RECORD EXCERPTS =
Instance mem_eeprom_laws : EepromLaws (Z -> Z).
Proof.
  constructor. intros a l e x Hl. cbn. unfold rd.
  assert (Hm : 0 <= (x - a) mod 8 < 8) by (apply Z.mod_pos_bound; lia).
  replace (0 <=? (x - a) mod 8) with true by lia.
  destruct (Z.leb_spec a x), (Z.ltb_spec x (a + Z.of_nat (length l))); cbn [andb].
  1: { replace (x / 8 =? a / 8) with true by (Z.to_euclidean_division_equations; lia).
       replace (0 <=? x - a) with true by lia.
       rewrite Z.mod_small by (Z.to_euclidean_division_equations; lia).
       destruct (lookup_lt_is_Some_2 l (Z.to_nat (x - a))) as [b ->]; [lia|done]. }
  all: destruct (Z.eqb_spec (x / 8) (a / 8)); [|done];
    rewrite lookup_ge_None_2 by (Z.to_euclidean_division_equations; lia); done.
Qed.

Definition prompt (h : list event) : nat := 3.
Definition mute (h : list event) : nat := Z.to_nat 10000.

Lemma prompt_accepted h : accepted prompt h = true.
Proof. reflexivity. Qed.

Lemma prompt_arrives h : arrives prompt h = true.
Proof. reflexivity. Qed.

(** Twelve bytes at 0x110: two pages of the second block. *)
Lemma xfer_write_stores_witness :
  exists s' tr, xfer_write prompt (seqZ 1 12) (I2c 272 1 []) = (12, s') /\ hist s' = tr /\
    (store (transactions tr) (fun _ => 0) : Z -> Z) 283 = 12 /\
    (store (transactions tr) (fun _ => 0) : Z -> Z) 284 = 0.
Proof.
  assert (Hd : Forall (digit 8) (seqZ 1 12)).
  { cbn. repeat constructor; discriminate. }
  destruct (xfer_write_stores prompt (seqZ 1 12) (I2c 272 1 []) (fun _ : Z => 0) prompt_accepted)
    as (s' & tr & Hw & Hh & Hx); [split; [discriminate|reflexivity]|reflexivity|discriminate|exact Hd|discriminate|].
  exists s', tr. split; [exact Hw|]. split; [exact Hh|].
  split; [exact (eq_trans (Hx 283) eq_refl)|exact (eq_trans (Hx 284) eq_refl)].
Defined.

PROBLEM DESCRIPTION =
Locate the word "list" in the records and collect each line it appears in.

RESPONSE =
Definition prompt (h : list event) : nat := 3.
Definition mute (h : list event) : nat := Z.to_nat 10000.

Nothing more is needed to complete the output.